• About this exercise:
Starting at the top of the data and ending with the line that holds "[epoll_wait] it makes", transcribe each line exactly; include both ends.

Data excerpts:

(* ===== verification/EpwBench.v ===== *)
(** * epwbench.c: how long epoll_wait takes with all pipes ready

    The program puts a byte in each of its pipes, and then counts how many calls of
    [epoll_wait] it makes in a quarter of a second, 16 times.  It is written as the calls
    it makes (see [Trace]); the averages of the samples are in [Stats]. *)
From Stdlib Require Import ZArith Lia Bool.
From stdpp Require Import base tactics list.
From S2P Require Import Prelude Exits Libc Trace.

(** [Pipe i] fills [pipes[2 * i]] and [pipes[2 * i + 1]], and the other calls name a
    descriptor by its place in [pipes].  [Gettimeofday] gives microseconds.  [Complain] is
    the message about an unexpected number of events, [Print_sample] the line of a run. *)
Inductive call :=
| Setrlimit (n : Z) | Calloc (n size : Z) | Epoll_create (n : Z) | Pipe (i : Z) | Ctl_add (cell idx : Z) | Write (cell : Z)
| Epoll_wait (n : Z) | Gettimeofday | Complain (res want : Z) | Print_sample (tr work : Z).

Definition RUNTIMES : nat := 16.
Definition NBATCH : nat := 16.
Definition MIN_TESTTIME : Z := 250 * 1000.

Record options := mk_options { num_pipes : Z; quiet : Z }.
Definition options0 : options := mk_options 200 0.

(** The results of getopt. *)
Fixpoint main_options (opts : list (Z * list Z)) (o : options) : option options :=
  match opts with
  | [] => Some o
  | (c, optarg) :: opts =>
    if c =? 110 then main_options opts (mk_options (atoi optarg) (quiet o))
    else if c =? 113 then main_options opts (mk_options (num_pipes o) (s32 (quiet o + 1)))
    else None
  end.

Section program.
Context {K : Type} `{!Os call K}.

Definition getustime : E K Z := tm <~ sys Gettimeofday; e_ret (u64 tm).

(** The inner loop of [run_once], [n] turns of it. *)
Fixpoint batch (n : nat) (num_pipes : Z) : E K unit :=
  match n with
  | O => e_ret tt
  | S n =>
    res <~ sys (Epoll_wait num_pipes);
    _ <~ (if negb (res =? num_pipes) then _ <~ sys (Complain res num_pipes); e_ret tt else e_ret tt);
    batch n num_pipes
  end.

(** The results are [*work] and [*tr]. *)
Fixpoint run_loop (fuel : nat) (num_pipes ts work : Z) : E K (Z * Z) :=
  match fuel with
  | O => nofuel
  | S fuel =>
    _ <~ batch NBATCH num_pipes;
    let work := s64 (work + Z.of_nat NBATCH) in
    now <~ getustime;
    let tr := u64 (now - ts) in
    if tr <? MIN_TESTTIME then run_loop fuel num_pipes ts work else e_ret (work, tr)
  end.

Definition run_once (fuel : nat) (num_pipes : Z) : E K (Z * Z) :=
  ts <~ getustime; run_loop fuel num_pipes ts 0.

(** An access to [pipes[j]]. *)
Definition cell (num_pipes j : Z) : E K Z :=
  if (0 <=? j) && (j <? s32 (num_pipes * 2)) then e_ret j else e_run fault.

Definition open_pipes (num_pipes : Z) : E K unit :=
  e_for_each (seqZ 0 num_pipes) (fun i =>
    c <~ cell num_pipes (2 * i + 1); r <~ sys (Pipe i); if r =? -1 then e_exit 5 else e_ret tt).

Definition add_pipes (num_pipes : Z) : E K unit :=
  e_for_each (seqZ 0 num_pipes) (fun i =>
    c <~ cell num_pipes (2 * i); r <~ sys (Ctl_add c i); if r <? 0 then e_exit 6 else e_ret tt).

Definition fill_pipes (num_pipes : Z) : E K unit :=
  e_for_each (seqZ 0 num_pipes) (fun i => c <~ cell num_pipes (2 * i + 1); _ <~ sys (Write c); e_ret tt).

(** [n] runs; the samples are the quotients of the results. *)
Fixpoint samples (n fuel : nat) (o : options) : E K (list (Z * Z)) :=
  match n with
  | O => e_ret []
  | S n =>
    wt <~ run_once fuel (num_pipes o);
    if wt.1 =? 0 then e_exit 7 else
    _ <~ (if quiet o =? 0 then _ <~ sys (Print_sample wt.2 wt.1); e_ret tt else e_ret tt);
    l <~ samples n fuel o;
    e_ret (wt :: l)
  end.

(** main; its result is the samples when it is about to return 0. *)
Definition main (fuel : nat) (opts : list (Z * list Z)) : E K (list (Z * Z)) :=
  match main_options opts options0 with
  | None => e_exit 1
  | Some o =>
    r <~ sys (Setrlimit (u64 (s32 (num_pipes o * 2 + 50))));
    if r =? -1 then e_exit 2 else
    e <~ sys (Calloc (u64 (num_pipes o)) 12);
    p <~ sys (Calloc (u64 (s32 (num_pipes o * 2))) 4);
    if (e =? 0) || (p =? 0) then e_exit 3 else
    epfd <~ sys (Epoll_create (num_pipes o));
    if epfd =? -1 then e_exit 4 else
    _ <~ open_pipes (num_pipes o);
    _ <~ add_pipes (num_pipes o);
    _ <~ fill_pipes (num_pipes o);
    samples RUNTIMES fuel o
  end.
End program.

(** ** What a run has done *)
Definition waits (t : trace call) : list Z := omap (fun e => match e.1 with Epoll_wait _ => Some e.2 | _ => None end) t.
Definition complaints (t : trace call) : list Z := omap (fun e => match e.1 with Complain res _ => Some res | _ => None end) t.

(** The number of looks at the clock. *)
Definition is_clock (c : call) : bool := match c with Gettimeofday => true | _ => false end.
Abbreviation looks := (Trace.looks is_clock).

Definition work_of (l : list (Z * Z)) : Z := zsum (map fst l).

(** What a part of a run has added: [n] calls of [epoll_wait], a complaint about each that
    did not give [np] events, [k] looks at the clock. *)
Record part (np : Z) (u : trace call) (n : Z) (k : nat) : Prop := {
  part_waits : Z.of_nat (length (waits u)) = n;
  part_complaints : complaints u = List.filter (fun r => negb (r =? np)) (waits u);
  part_looks : looks u = k
}.

Lemma epw_waits_app t u : waits (t ++ u) = (waits t ++ waits u)%list.
Proof. apply omap_app. Qed.
Lemma complaints_app t u : complaints (t ++ u) = (complaints t ++ complaints u)%list.
Proof. apply omap_app. Qed.
Lemma epw_part_app np u v n1 n2 k1 k2 : part np u n1 k1 -> part np v n2 k2 -> part np (u ++ v) (n1 + n2) (k1 + k2).
Proof.
  intros [<- Hc1 <-] [<- Hc2 <-]. split; rewrite ?epw_waits_app, ?complaints_app, ?looks_app, ?length_app, ?List.filter_app; [lia| |done].
  by rewrite Hc1, Hc2.
Qed.

Lemma epw_part_nil np : part np [] 0 0.
Proof. by split. Qed.

Definition other (c : call) : Prop := match c with Epoll_wait _ | Complain _ _ | Gettimeofday => False | _ => True end.
Lemma epw_part_cons np c r v n k : other c -> part np v n k -> part np ((c, r) :: v) n k.
Proof. intros Hc [H1 H2 H3]. destruct c; try done; by split. Qed.

Section proofs.
Context (answers : trace call -> call -> Z).
#[local] Instance the_os : Os call (trace call) := tracing answers.

(** The clock of a kernel: it goes on, by [MIN_TESTTIME] at the latest in [k] looks. *)
Abbreviation clock_goes clock k := (Trace.clock_goes answers is_clock Gettimeofday clock MIN_TESTTIME k).

Lemma batch_part np n t : adds t (batch n np) (fun r u => r = inr tt /\ part np u (Z.of_nat n) 0).
Proof.
  revert t. induction n as [|n IH]; intros t; cbn [batch]; [by apply adds_ret|].
  apply adds_sys. intros res.
  eapply (adds_bind _ _ _ (fun r u => r = inr tt /\ part np ((Epoll_wait np, res) :: u) 1 0)); [|by intros ? ? [? _]|].
  - destruct (res =? np) eqn:Er; cbn [negb].
    + apply adds_ret. split; [done|]. split; [done| |done]. cbn. by rewrite Er.
    + apply adds_sys. intros p. apply adds_ret. split; [done|]. split; [done| |done]. cbn. by rewrite Er.
  - intros [] u [_ Hu]. eapply adds_mono; [apply IH|]. intros r v [-> Hv]. split; [done|].
    change (?a :: u ++ v) with ((a :: u) ++ v)%list. replace (Z.of_nat (S n)) with (1 + Z.of_nat n) by lia.
    by apply (epw_part_app np _ v 1 (Z.of_nat n) 0 0).
Qed.

Lemma adds_getustime {B} clock k t (f : Z -> E (trace call) B) np Q : clock_goes clock k ->
  (forall u, part np u 0 1 -> adds (t ++ u) (f (clock (looks t))) (fun x v => Q x (u ++ v))) -> adds t (e_bind getustime f) Q.
Proof. intros Hc Hf. eapply adds_tick; [exact Hc|]. apply (Hf [_]). by split. Qed.

Lemma run_loop_part clock k np from fuel : clock_goes clock k -> forall i t work, looks t = S (from + i) -> (i < k)%nat -> (k - i <= fuel)%nat ->
  0 <= work -> work + 16 * Z.of_nat (k - i) < 2 ^ 63 ->
  adds t (run_loop fuel np (clock from) work) (fun r u => exists w tr j, r = inr (work + w, tr) /\
    part np u w j /\ 0 < w /\ (16 | w) /\ MIN_TESTTIME <= tr).
Proof.
  intros Hc. induction fuel as [|fuel IH]; intros i t work Hl Hi Hf Hw Hb; [lia|]. cbn [run_loop].
  eapply adds_bind; [apply batch_part|by intros ? ? [? _]|]. intros [] u [_ Hu].
  apply (adds_getustime clock k _ _ np); [done|]. intros u1 Hu1.
  rewrite looks_app, Hl, (part_looks _ _ _ _ Hu), Nat.add_0_r. change (Z.of_nat NBATCH) with 16 in *.
  destruct Hc as [Ha Hm Hx Hk]. pose proof (Hm from (S (from + i))). pose proof (Hx (S (from + i))).
  rewrite (u64_small (_ - _)) by lia. rewrite s64_small by lia.
  assert (H16 : part np (u ++ u1) 16 1) by (by apply (epw_part_app np u u1 16 0 0 1)).
  destruct (Z.ltb_spec (clock (S (from + i)) - clock from) MIN_TESTTIME) as [Hlt|Hge].
  - destruct (Nat.eq_dec (S i) k) as [<-|Hne]; [specialize (Hk from); rewrite Nat.add_succ_r in Hk; lia|].
    eapply adds_mono; [apply (IH (S i)); [|lia..]|].
    + rewrite !looks_app, Hl, (part_looks _ _ _ _ Hu), (part_looks _ _ _ _ Hu1). lia.
    + intros r v (w & tr & j & -> & Hv & Hw1 & Hw2 & Htr). exists (16 + w), tr, (S j). split; [do 2 f_equal; lia|].
      split; [rewrite (assoc_L (++)); by apply (epw_part_app np _ v 16 w 1 j)|]. split; [lia|]. split; [|done].
      apply Z.divide_add_r; [apply Z.divide_refl|done].
  - apply adds_ret. exists 16, (clock (S (from + i)) - clock from), 1%nat. rewrite app_nil_r. split; [done|]. split; [done|]. split; [lia|]. split; [apply Z.divide_refl|done].
Qed.

(** A run: its samples are of whole batches and of the time wanted. *)
Definition good_sample (wt : Z * Z) : Prop := 0 < wt.1 /\ (16 | wt.1) /\ MIN_TESTTIME <= wt.2.

Lemma run_once_part clock k np fuel t : clock_goes clock k -> (0 < k <= fuel)%nat -> 16 * Z.of_nat k < 2 ^ 63 ->
  adds t (run_once fuel np) (fun r u => exists wt j, r = inr wt /\ good_sample wt /\ part np u wt.1 j).
Proof.
  intros Hc Hk Hb. unfold run_once. apply (adds_getustime clock k _ _ np); [done|]. intros u Hu.
  eapply adds_mono.
  - apply (run_loop_part clock k np (looks t) fuel Hc 0); [|lia..]. rewrite looks_app, (part_looks _ _ _ _ Hu). lia.
  - intros r v (w & tr & j & -> & Hv & H). exists (0 + w, tr), (1 + j)%nat. split; [done|]. split; [exact H|].
    by apply (epw_part_app np u v 0 w 1 j).
Qed.

Lemma samples_part clock k o fuel n t : clock_goes clock k -> (0 < k <= fuel)%nat -> 16 * Z.of_nat k < 2 ^ 63 ->
  adds t (samples n fuel o) (fun r u => exists l j, r = inr l /\ length l = n /\ Forall good_sample l /\ part (num_pipes o) u (work_of l) j).
Proof.
  intros Hc Hk Hb. revert t. induction n as [|n IH]; intros t; cbn [samples].
  { apply adds_ret. exists [], 0%nat. split; [done|]. split; [done|]. split; [by apply Forall_nil|apply epw_part_nil]. }
  eapply adds_bind; [by apply (run_once_part clock k)|by intros ? ? (? & ? & ? & _)|].
  intros wt u (wt' & j & [= <-] & Hg & Hu). rewrite (proj2 (Z.eqb_neq wt.1 0)) by (destruct Hg; lia).
  eapply (adds_bind _ _ _ (fun r v => r = inr tt /\ part (num_pipes o) v 0 0)); [|by intros ? ? [? _]|].
  { destruct (quiet o =? 0); [apply adds_sys; intros p|]; apply adds_ret; (split; [done|]); [apply epw_part_cons; [done|]|]; apply epw_part_nil. }
  intros [] v [_ Hv]. eapply adds_bind; [apply IH|by intros ? ? (? & ? & ? & _)|].
  intros l x (l' & j' & [= <-] & Hl & Hf & Hx). apply adds_ret. exists (wt :: l), (j + (0 + j'))%nat. rewrite app_nil_r.
  split; [done|]. split; [cbn; lia|]. split; [by apply Forall_cons|]. cbn [work_of map foldr].
  apply (epw_part_app _ _ _ wt.1 (work_of l)); [done|]. by apply (epw_part_app _ v x 0 (work_of l) 0 j').
Qed.

(** The set-up: it ends the program, or goes through without looking at the clock. *)
Definition setup (np : Z) (r : Z + unit) (u : trace call) : Prop :=
  match r with inl code => code = 5 \/ code = 6 | inr _ => part np u 0 0 end.

Lemma setup_for_each np (l : list Z) (f : Z -> E (trace call) unit) :
  (forall i t, i ∈ l -> adds t (f i) (setup np)) -> forall t, adds t (e_for_each l f) (setup np).
Proof.
  induction l as [|x l IH]; intros Hf t; cbn [e_for_each]; [apply adds_ret, epw_part_nil|].
  eapply adds_bind; [apply Hf, list_elem_of_here|done|]. intros [] u Hu.
  eapply adds_mono; [apply IH; intros i t' Hi; apply Hf; by apply list_elem_of_further|].
  intros [code|[]] v Hv; [done|]. by apply (epw_part_app np u v 0 0 0 0).
Qed.

Lemma adds_cell {B} t np j (k : Z -> E (trace call) B) Q : 0 <= j < s32 (np * 2) -> adds t (k j) Q -> adds t (e_bind (cell np j) k) Q.
Proof.
  intros Hj Hk. unfold cell. rewrite (proj2 (Z.leb_le 0 j)), (proj2 (Z.ltb_lt j _)) by lia. exact Hk.
Qed.
End proofs.

(** epwbench with fewer than 2^30 pipes always ends, whatever the kernel answers, if its clock goes
    on by a quarter of a second in every [k] looks: with 2 to 6 as a call of its set-up
    fails, or with 16 samples, never with 7.  It stays in its array of descriptors; each
    sample has a positive number of whole batches of 16 calls and took at least the time
    wanted; as many calls of [epoll_wait] as the samples say were made, and there is one
    complaint for each of them that did not report every pipe. *)
Theorem epwbench_main answers clock k fuel opts o : main_options opts options0 = Some o -> num_pipes o < 2 ^ 30 ->
  Trace.clock_goes answers is_clock Gettimeofday clock MIN_TESTTIME k -> (0 < k <= fuel)%nat -> 16 * Z.of_nat k < 2 ^ 63 ->
  exists r t, main (Os0 := tracing answers) fuel opts [] = Ok (r, t) /\
    match r with
    | inl code => 2 <= code <= 6
    | inr l => length l = RUNTIMES /\ Forall good_sample l /\ Z.of_nat (length (waits t)) = work_of l /\
        complaints t = List.filter (fun res => negb (res =? num_pipes o)) (waits t)
    end.
Proof.
  intros Ho Hn Hc Hk Hb. apply adds_run. unfold main. rewrite Ho. set (np := num_pipes o) in *.
  apply adds_sys; intros r. destruct (r =? -1); [apply adds_exit; lia|].
  apply adds_sys; intros e. apply adds_sys; intros p. destruct (_ || _); [apply adds_exit; lia|].
  apply adds_sys; intros epfd. destruct (epfd =? -1); [apply adds_exit; lia|].
  assert (Hcell : forall i, i ∈ seqZ 0 np -> 0 <= 2 * i /\ 2 * i + 1 < s32 (np * 2)).
  { intros i Hi%elem_of_seqZ. rewrite s32_small by lia. lia. }
  assert (Hone : forall c q (t : trace call), other c -> part np [(c, q)] 0 0) by (intros; apply epw_part_cons; [done|apply epw_part_nil]).
  eapply adds_bind; [apply (setup_for_each np)|intros code u [->| ->]; lia|].
  { intros i t Hi. apply adds_cell; [specialize (Hcell i Hi); lia|]. apply adds_sys; intros q.
    destruct (q =? -1); [apply adds_exit; by left|apply adds_ret; by apply Hone]. }
  intros [] u1 H1. eapply adds_bind; [apply (setup_for_each np)|intros code u [->| ->]; lia|].
  { intros i t Hi. apply adds_cell; [specialize (Hcell i Hi); lia|]. apply adds_sys; intros q.
    destruct (q <? 0); [apply adds_exit; by right|apply adds_ret; by apply Hone]. }
  intros [] u2 H2. eapply adds_bind; [apply (setup_for_each np)|intros code u [->| ->]; lia|].
  { intros i t Hi. apply adds_cell; [specialize (Hcell i Hi); lia|]. apply adds_sys; intros q. apply adds_ret. by apply Hone. }
  intros [] u3 H3. eapply adds_mono; [by apply (samples_part answers clock k)|].
  intros r' v (l & j & -> & Hl & Hf & Hv).
  pose proof (epw_part_app _ _ _ _ _ _ _ H1 (epw_part_app _ _ _ _ _ _ _ H2 (epw_part_app _ _ _ _ _ _ _ H3 Hv))) as [Hw Hq _].
  split; [done|]. split; [done|]. split; [exact Hw|exact Hq].
Qed.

• Response to this task:
(* ===== verification/EpwBench.v ===== *)
(** * epwbench.c: how long epoll_wait takes with all pipes ready

    The program puts a byte in each of its pipes, and then counts how many calls of
    [epoll_wait] it makes in a quarter of a second, 16 times.  It is written as the calls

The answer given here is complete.